Baekhyun menggigit bibir bawahnya ragu. Well, ia tahu pasti Chanyeol akan baik-baik saja, tapi..ia tetap takut terjadi sesuatu pada pria tinggi itu. Walaubagaimanapun, Kris sedang dikuasai emosi. Siapa yang tahu apa yang akan terjadi, bukan? Ia hanya tak mau hal buruk terjadi pada pria yang dicintainya.
"Jangan khawatir." Chanyeol mendaratkan sebuah ciuman ringan di bibir tipis itu saat menyadari ketakutan dalam paras manis Baekhyun. Ciuman yang lembut dan singkat, yang mampu menghasilkan ketenangan tertentu dalam relung hati keduanya. "Aku akan menyusulmu, Baek. Aku janji.."
Lima detik Baekhyun habiskan dengan berpikir. Ia mengangguk pelan tak lama kemudian, meski masih ada keraguan dalam air mukanya. "Aku pegang janjimu, Yeol.."
BRAK!
Pintu ruangan itu berhasil didobrak. Muncul-lah Kris di ambang pintu, dengan netra tertutup kabut amarah, dan posisi pistol Glock 19 tertuju ke kepala Baekhyun.
"Aku tak'kan membiarkanmu kabur, Byun Baekhyun."
"Hyung, jangan!"
Mata Baekhyun membeliak utuh tatkala Chanyeol menghalau tembakan Kris dengan memeluk tubuhnya. Alhasil, peluru itu berhasil mengenai punggung si jangkung. Namun seakan tak memedulikan hal itu, Kris justru bersiap untuk meluncurkan tembakan lainnya. Maka, dengan sigap, Baekhyun putar tubuhnya untuk melindungi Chanyeol sehingga peluru-peluru itu secara beruntun mengenai tubuhnya. Darah segarpun mengalir dari area yang tertembak, mengotori baju Baekhyun juga lantai kayu, dan—tentunya—mengejutkan Chanyeol dalam satu nanodetik.

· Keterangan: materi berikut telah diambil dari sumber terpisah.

(** The audit log's readers never leave the caller's tenants. Whatever the
    schedule, every entry listed, fetched or streamed belongs to an organization the
    scope admits; and the whole answer - rows, count, not-found - is computed from those
    entries alone: with nobody interfering it is the same when every other entry is
    removed from the table. A scope that admits nothing reads nothing. *)
Theorem audit_reads_confined {St} `{HasAuditLog St} fold filters scope limit offset logID from to_ (w w' : world St) :
  (forall logs total, ListAuditLogs fold filters scope limit offset w = (Ok (logs, total), w') ->
     Forall (fun l => admits scope (OrganizationID l) = true) logs) /\
  (forall log, GetAuditLog logID scope w = (Ok log, w') -> admits scope (OrganizationID log) = true /\ ID log = logID) /\
  (forall rows, StreamAuditLogs from to_ scope w = (Ok rows, w') ->
     Forall (fun row => admits scope (al_organization_id (fst row)) = true) rows) /\
  (w_sched w = [] ->
     let w0 := set_db (confined scope (w_db w)) w in
     fst (ListAuditLogs fold filters scope limit offset w) = fst (ListAuditLogs fold filters scope limit offset w0) /\
     fst (GetAuditLog logID scope w) = fst (GetAuditLog logID scope w0) /\
     fst (StreamAuditLogs from to_ scope w) = fst (StreamAuditLogs from to_ scope w0)) /\
  (MatchesNothing scope = true ->
     ListAuditLogs fold filters scope limit offset w = (Ok ([], 0%nat), w) /\
     GetAuditLog logID scope w = (Err (notFound "audit log by id"), w)).
Proof.
  split_and!.
  - intros logs total E. unfold ListAuditLogs in E. destruct (MatchesNothing scope); [injection E as <- _ _; constructor|].
    apply bind_Ok in E as (n & w1 & _ & E). apply bind_Ok in E as (rows & w2 & E2%wrapping_Ok & E).
    apply bind_Ok in E as (l & w3 & [El _]%lift_Ok & [= <- _ _]). apply stmt_inv in E2 as (_ & [(a & [= <-] & E2)|(e & [=] & _)]).
    destruct (page limit offset _) as [pg|] eqn:Ep; [|done]. injection E2 as <- _.
    apply scan_all_in in El as [El _]. rewrite Forall_forall. intros x Hx%list_elem_of_In.
    destruct (El x Hx) as ([r u] & Hr & Es). apply scanAudit_Ok in Es as (-> & _).
    apply in_map_iff in Hr as (r' & [= <- _] & Hr). unfold page in Ep. destruct (_ <? _)%Z; [done|]. destruct (_ <? _)%Z; [done|].
    injection Ep as <-. apply in_firstn, in_skipn, in_sort_by, filter_In in Hr as [_ Hr]. by apply andb_prop in Hr as [? _].
  - intros log E. unfold GetAuditLog in E. destruct (MatchesNothing scope); [done|].
    apply bind_Ok in E as (row & w1 & E1%wrapping_Ok & E). apply query_inv in E1 as (_ & [[= ->]|[e [=]]] & _).
    destruct (head _) as [r|] eqn:Eh; [|done]. apply lift_Ok in E as [E _]. apply scanAudit_Ok in E as (-> & -> & _).
    apply head_Some in Eh as [l' Eh]. assert (Hr : In r (r :: l')) by (by left). rewrite <- Eh in Hr.
    apply filter_In in Hr as [_ Hr]. apply andb_prop in Hr as [Hi%seqb_true Ha]. done.
  - intros rows E. apply wrapping_Ok, query_inv in E as (_ & [[= ->]|[e [=]]] & _).
    rewrite Forall_forall. intros x Hx%list_elem_of_In. apply in_map_iff in Hx as (r & <- & Hr).
    apply in_sort_by, filter_In in Hr as [_ Hr]. by apply andb_prop in Hr as [_ ?].
  - intros Hq w0. set (s := w_db w). assert (Hs0 : w_db w0 = confined scope s) by done.
    assert (Hd : the_db (w_db w0) = the_db s) by (rewrite Hs0; apply audit_db).
    assert (Hl : audit_logs (w_db w0) = List.filter (fun r => admits scope (al_organization_id r)) (audit_logs s))
      by (rewrite Hs0; apply audit_put).
    assert (Hwa : forall r, with_actor (w_db w0) r = with_actor s r) by (intros r; unfold with_actor; by rewrite Hd).
    split_and!.
    + destruct (MatchesNothing scope) eqn:Em; [unfold ListAuditLogs; by rewrite Em|].
      rewrite !ListAuditLogs_quiet by done. fold s. cbv zeta. rewrite Hl.
      rewrite (filter_admits scope (audit_where fold filters scope (w_db w0)) (audit_where fold filters scope s)).
      * destruct (page _ _ _) as [l|]; [|done]. by rewrite (List.map_ext _ _ Hwa).
      * intros r Hr. by apply andb_prop in Hr as [? _].
      * intros r. unfold audit_where. by rewrite Hd.
    + unfold GetAuditLog. destruct (MatchesNothing scope); [done|]. unfold mbind, M_bind, wrapping, mapping_err, query.
      rewrite !stmt_quiet by done. fold s. rewrite Hl.
      rewrite (filter_admits scope _ (fun r => (al_id r =s logID) && admits scope (al_organization_id r))); [|by intros r [_ ?]%andb_prop|done].
      destruct (head _); done.
    + unfold StreamAuditLogs, wrapping, mapping_err, query. rewrite !stmt_quiet by done. fold s. rewrite Hl. cbn [fst].
      rewrite (filter_admits scope _ (fun r => (from <=? al_created_at r)%Z && (al_created_at r <=? to_)%Z && admits scope (al_organization_id r)));
        [|by intros r [_ ?]%andb_prop|done]. by rewrite (List.map_ext _ _ Hwa).
  - intros Hm. unfold ListAuditLogs, GetAuditLog. by rewrite Hm.
Qed.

"B–Baekhyun?" Chanyeol refleks memeluk tubuh Baekhyun saat sudah sedikit ini untuk ambruk. Wajahnya menjadi pucat pasi mendapati pria yang dicintainya tak lagi membuka matanya. "B–Baek, bukalah matamu.."

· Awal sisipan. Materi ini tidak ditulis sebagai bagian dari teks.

(** A document all of whose members are either foreign to the struct or one of the
    three it encodes. *)
Definition settings_only (n : string) (ms : list OIDCGroupMapping) (d : string) (kv : string * json) : Prop :=
  field_of foldName extra_keys (fst kv) = None \/ kv = (claim_key, JSStr n) \/
  kv = (mappings_key, JSArr (List.map encode_mapping ms)) \/ kv = (role_key, JSStr d).

Definition has_key (k : string) (o : object) : bool := existsb (fun kv => fst kv =s k) o.

Lemma decode_extra_cons k v o acc :
  decode_extra foldName ((k, v) :: o) acc = match decode_extra_member foldName k v acc with Ok acc' => decode_extra foldName o acc' | Err e => Err e end.
Proof. reflexivity. Qed.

Nol reaksi yang ditunjukkan Baekhyun membuat Chanyeol ketakutan. Ia panik, dan jari-jarinya yang gemetaran benar-benar tak membantu.

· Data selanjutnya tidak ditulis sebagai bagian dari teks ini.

(** The ways a connection is opened, and what each leads to. *)
Lemma plain_says addr host auth from to msg :
  evolves (says P) (finish (St := St) {| c_conn := Clear; c_serverName := host; c_didHello := false |} auth from to msg) ->
  evolves (says P) (sendPlain (St := St) addr host auth from to msg).
Proof.
  intros Hf. unfold sendPlain. apply (evolves_bind_post _ _ _ (fun c => c = Clear)); [unfold dial; evolve| |intros conn ->].
  { intros w a w' E%wrapping_Ok. by apply bind_Ok in E as (u & w1 & _ & [= <- _]). }
  apply (evolves_bind_post _ _ _ (fun c => c = {| c_conn := Clear; c_serverName := host; c_didHello := false |})); [unfold NewClient; evolve| |by intros c ->].
  intros w a w' E%wrapping_Ok. by apply bind_Ok in E as (u & w1 & _ & [= <- _]).
Qed.

Lemma startTLS_says addr host auth from to msg :
  P (Clear, Hello) -> P (Clear, StartTLS) -> P (Encrypted host, Hello) ->
  evolves (says P) (finish (St := St) {| c_conn := Encrypted host; c_serverName := host; c_didHello := true |} auth from to msg) ->
  evolves (says P) (sendStartTLS (St := St) addr host auth from to msg).
Proof.
  intros H1 H2 H3 Hf. unfold sendStartTLS. apply (evolves_bind_post _ _ _ (fun c => c = Clear)); [unfold dial; evolve| |intros conn ->].
  { intros w a w' E%wrapping_Ok. by apply bind_Ok in E as (u & w1 & _ & [= <- _]). }
  apply (evolves_bind_post _ _ _ (fun c => c = {| c_conn := Clear; c_serverName := host; c_didHello := false |})); [unfold NewClient; evolve| |intros c ->].
  { intros w a w' E%wrapping_Ok. by apply bind_Ok in E as (u & w1 & _ & [= <- _]). }
  apply (evolves_bind_post _ _ _ (fun c => c = {| c_conn := Encrypted host; c_serverName := host; c_didHello := true |})); [| |by intros c ->].
  - unfold client_StartTLS, hello. cbn [c_conn c_didHello]. evolve; by apply say_says.
  - intros w a w' E%wrapping_Ok. unfold client_StartTLS in E. apply bind_Ok in E as (u & w1 & _ & E). apply bind_Ok in E as (u2 & w2 & _ & E).
    by apply bind_Ok in E as (u3 & w3 & _ & [= <- _]).
Qed.

Lemma tls_says addr host auth from to msg :
  evolves (says P) (finish (St := St) {| c_conn := Encrypted host; c_serverName := host; c_didHello := false |} auth from to msg) ->
  evolves (says P) (sendStartTLS (St := St) addr host auth from to msg) ->
  evolves (says P) (sendTLS (St := St) addr host auth from to msg).
Proof.
  intros Hf Hs. unfold sendTLS.
  apply (evolves_bind_post _ _ _ (fun r => match r with Ok c => c = Encrypted host | Err _ => True end)); [unfold dial_tls; evolve| |].
  { intros w r w' E. unfold try in E. destruct (dial_tls addr host w) as [r0 w0] eqn:E0. injection E as <- _. destruct r0 as [c|]; [|done].
    by apply bind_Ok in E0 as (u & w1 & _ & [= <- _]). }
  intros [conn|e] Hr; [subst conn|done].
  apply (evolves_bind_post _ _ _ (fun c => c = {| c_conn := Encrypted host; c_serverName := host; c_didHello := false |})); [unfold NewClient; evolve| |by intros c ->].
  intros w a w' E%wrapping_Ok. by apply bind_Ok in E as (u & w1 & _ & [= <- _]).
Qed.
End Facts.

(** A mail only touches the wire. *)
Section Wire_only.
Context {St : Type} `{HasWire St} (R : St -> St -> Prop) `{!PreOrder R} (Hput : forall l s, R s (put_wire l s)).

Lemma say_evolves c cmd : evolves R (say (St := St) c cmd).
Proof. unfold say. evolve. apply evolves_poke. intros s. apply Hput. Qed.

Lemma finish_evolves c auth from to msg : evolves R (finish (St := St) c auth from to msg).
Proof.
  assert (Hr : evolves R (rcpt_loop (St := St) c to)).
  { induction to as [|r to IH]; cbn [rcpt_loop]; unfold with_line; evolve; apply say_evolves. }
  unfold finish, hello, client_Auth, with_line. evolve; apply say_evolves.
Qed.

Lemma Send_evolves cfg to msg : evolves R (Send (St := St) cfg to msg).
Proof.
  unfold Send, sendPlain, sendTLS, sendStartTLS, dial, dial_tls, NewClient, client_StartTLS, hello. evolve; first [apply finish_evolves|apply say_evolves].
Qed.
End Wire_only.

(** What a mail under [cfg] may put on the wire: everything in the clear only when the
    operator disabled TLS, the greeting and STARTTLS apart; TLS only to the relay's own
    name; the credentials only those configured, and in the clear only to a local relay. *)
Definition allowed (cfg : Config) (p : security * command) : Prop :=
  match p with
  | (c, AuthPlain u pw) => u = Username cfg /\ pw = Password cfg /\ u <> "" /\
      (c = Encrypted (Host cfg) \/ Mode cfg = TLSDisabled /\ isLocalRelay (Host cfg) = true)
  | (Encrypted n, _) => n = Host cfg
  | (Clear, Hello) => True
  | (Clear, StartTLS) => Mode cfg = TLSRequired
  | (Clear, _) => Mode cfg = TLSDisabled
  end.

Definition refused (cfg : Config) : bool :=
  negb (valid (Mode cfg)) || (Mode cfg =? TLSDisabled)%Z && (Username cfg <>s "") && negb (isLocalRelay (Host cfg)).

(** A successful conversation on one connection. *)
Definition conversation (c : security) (greet : bool) (auth : option Auth) (from : string) (to : list string) (msg : string) : list (security * command) :=
  List.map (fun cmd => (c, cmd))
    ((if greet then [Hello] else []) ++ (match auth with Some a => [AuthPlain (a_username a) (a_password a)] | None => [] end) ++
     [MailFrom from] ++ List.map RcptTo to ++ [Data; Body msg; Quit]).

Section Emits.
Context {St : Type} `{HasWire St}.

(** Other sessions of this process leave the wire alone. *)
Definition wire_kept (s s' : St) : Prop := wire s' = wire s.

Definition emits {A} (m : M St A) (Q : A -> list (security * command) -> Prop) : Prop :=
  forall w a w', m w = (Ok a, w') -> sched_respects wire_kept w ->
  exists l, wire (w_db w') = wire (w_db w) ++ l /\ Q a l /\ sched_respects wire_kept w'.

Lemma emits_bind {A B} (m : M St A) (k : A -> M St B) Q R :
  emits m Q -> (forall a l, Q a l -> emits (k a) (fun b l' => R b (l ++ l'))) -> emits (m ≫= k) R.
Proof.
  intros Hm Hk w b w' E Hs. apply bind_Ok in E as (a & w1 & E1 & E2). destruct (Hm _ _ _ E1 Hs) as (l & El & HQ & Hs1).
  destruct (Hk a l HQ _ _ _ E2 Hs1) as (l' & El' & HR & Hs2). exists (l ++ l'). rewrite El', El, app_assoc. by split_and!.
Qed.

Lemma emits_weaken {A} (m : M St A) (Q R : A -> list (security * command) -> Prop) : (forall a l, Q a l -> R a l) -> emits m Q -> emits m R.
Proof. intros Hi Hm w a w' E Hs. destruct (Hm _ _ _ E Hs) as (l & ? & ? & ?). exists l. auto. Qed.

Lemma emits_wrapping {A} msg (m : M St A) Q : emits m Q -> emits (wrapping msg m) Q.
Proof. intros Hm w a w' E%wrapping_Ok. by apply Hm. Qed.

Lemma emits_ret {A} (a : A) (Q : A -> list (security * command) -> Prop) : Q a [] -> emits (mret a) Q.
Proof. intros HQ w b w' [= <- <-] Hs. exists []. by rewrite app_nil_r. Qed.

Lemma emits_throw {A} e Q : emits (throw e : M St A) Q.
Proof. by intros w a w' [=]. Qed.

Lemma emits_tick : emits (tick (St := St)) (fun _ l => l = []).
Proof.
  intros w a w' E Hs. assert (Hp : PreOrder wire_kept) by (split; [by intros ?|unfold wire_kept; intros ???; congruence]).
  destruct (evolves_tick wire_kept w _ _ E Hs) as [Hk Hs']. exists []. rewrite app_nil_r. by split_and!.
Qed.

Lemma emits_say c cmd : emits (say (St := St) c cmd) (fun _ l => l = [(c, cmd)]).
Proof.
  unfold say. apply (emits_bind _ _ (fun _ l => l = [(c, cmd)])).
  - intros w a w' [= <- <-] Hs. exists [(c, cmd)]. simpl. by rewrite wire_put.
  - intros _ l ->. eapply emits_weaken; [|apply emits_tick]. by intros _ l ->.
Qed.

(** A step that says [l], then the rest. *)
Lemma emits_seq {A} (m : M St unit) (k : M St A) l Q :
  emits m (fun _ l' => l' = l) -> emits k (fun a l' => Q a (l ++ l')) -> emits (m;; k) Q.
Proof. intros Hm Hk. apply (emits_bind _ _ _ _ Hm). by intros _ l' ->. Qed.

Lemma emits_line line (m : M St unit) Q : emits m Q -> emits (with_line line m) Q.
Proof. intros Hm. unfold with_line. destruct (validateLine line); [done|apply emits_throw]. Qed.

Lemma emits_hello c : emits (hello (St := St) c) (fun _ l => l = if c_didHello c then [] else [(c_conn c, Hello)]).
Proof. unfold hello. destruct (c_didHello c); [by apply emits_ret|apply emits_say]. Qed.

Lemma emits_rcpt c to : emits (rcpt_loop (St := St) c to) (fun _ l => l = List.map (fun r => (c_conn c, RcptTo r)) to).
Proof.
  induction to as [|r to IH]; cbn [rcpt_loop List.map]; [by apply emits_ret|].
  apply (emits_seq _ _ [(c_conn c, RcptTo r)]); [apply emits_wrapping, emits_line, emits_say|].
  eapply emits_weaken; [|exact IH]. by intros _ l ->.
Qed.

Lemma emits_finish c auth from to msg :
  emits (finish (St := St) c auth from to msg) (fun _ l => l = conversation (c_conn c) (negb (c_didHello c)) auth from to msg).
Proof.
  unfold finish. set (g := if c_didHello c then [] else [(c_conn c, Hello)]).
  apply (emits_seq _ _ (match auth with Some a => g ++ [(c_conn c, AuthPlain (a_username a) (a_password a))] | None => [] end)).
  { destruct auth as [a|]; [|by apply emits_ret]. apply emits_wrapping. apply (emits_seq _ _ g); [apply emits_hello|].
    unfold client_Auth. destruct (_ && _); [apply emits_throw|]. destruct (_ <>s _); [apply emits_throw|].
    eapply emits_weaken; [|apply emits_say]. by intros _ l ->. }
  apply (emits_seq _ _ (match auth with Some _ => [] | None => g end ++ [(c_conn c, MailFrom from)])).
  { apply emits_wrapping, emits_line. apply (emits_seq _ _ (match auth with Some _ => [] | None => g end));
      [destruct auth; [by apply emits_ret|apply emits_hello]|]. eapply emits_weaken; [|apply emits_say]. by intros _ l ->. }
  apply (emits_seq _ _ (List.map (fun r => (c_conn c, RcptTo r)) to)); [apply emits_rcpt|].
  apply (emits_seq _ _ [(c_conn c, Data)]); [apply emits_wrapping, emits_say|].
  apply (emits_seq _ _ [(c_conn c, Body msg)]); [apply emits_wrapping, emits_say|].
  apply (emits_seq _ _ []); [apply emits_wrapping, emits_tick|].
  eapply emits_weaken; [|apply emits_say]. intros _ l ->. unfold conversation. rewrite !List.map_app, List.map_map.
  unfold g. destruct (c_didHello c), auth as [a|]; cbn; rewrite <- ?app_assoc; done.
Qed.
(** A step that opens a connection says nothing. *)
Lemma emits_open {A} (a : A) msg : emits (wrapping msg (tick (St := St);; mret a)) (fun b l => b = a /\ l = []).
Proof. apply emits_wrapping. apply (emits_seq _ _ []); [apply emits_tick|]. by apply emits_ret. Qed.

(** The handshake and the conversation over an open connection. *)
Lemma emits_over conn host auth from to msg :
  emits (c ← wrapping "smtp handshake" (NewClient (St := St) conn host); finish c auth from to msg)
    (fun _ l => l = conversation conn true auth from to msg).
Proof.
  eapply emits_bind; [apply (emits_open {| c_conn := conn; c_serverName := host; c_didHello := false |})|]. intros c l [-> ->].
  eapply emits_weaken; [|apply emits_finish]. by intros _ l ->.
Qed.

Lemma emits_plain addr host auth from to msg :
  emits (sendPlain (St := St) addr host auth from to msg) (fun _ l => l = conversation Clear true auth from to msg).
Proof.
  unfold sendPlain. eapply emits_bind; [apply (emits_open Clear)|]. intros conn l [-> ->]. apply emits_over.
Qed.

"Baekhyun, kumohon.." Airmata Chanyeol jatuh satu persatu. "Jangan tinggalkan aku.."
Namun Baekhyun tak bisa mendengar ucapan Chanyeol.
Ia sudah tiada.
"Akhirnya mati juga." ucap Kris dengan intonasi dinginnya, tak tampak secuil penyesalan disana. Pria tinggi itu kemudian berjalan mendekati Chanyeol yang masih mendekap Baekhyun. "Ayo pulang, Chanyeol. Itu perintah."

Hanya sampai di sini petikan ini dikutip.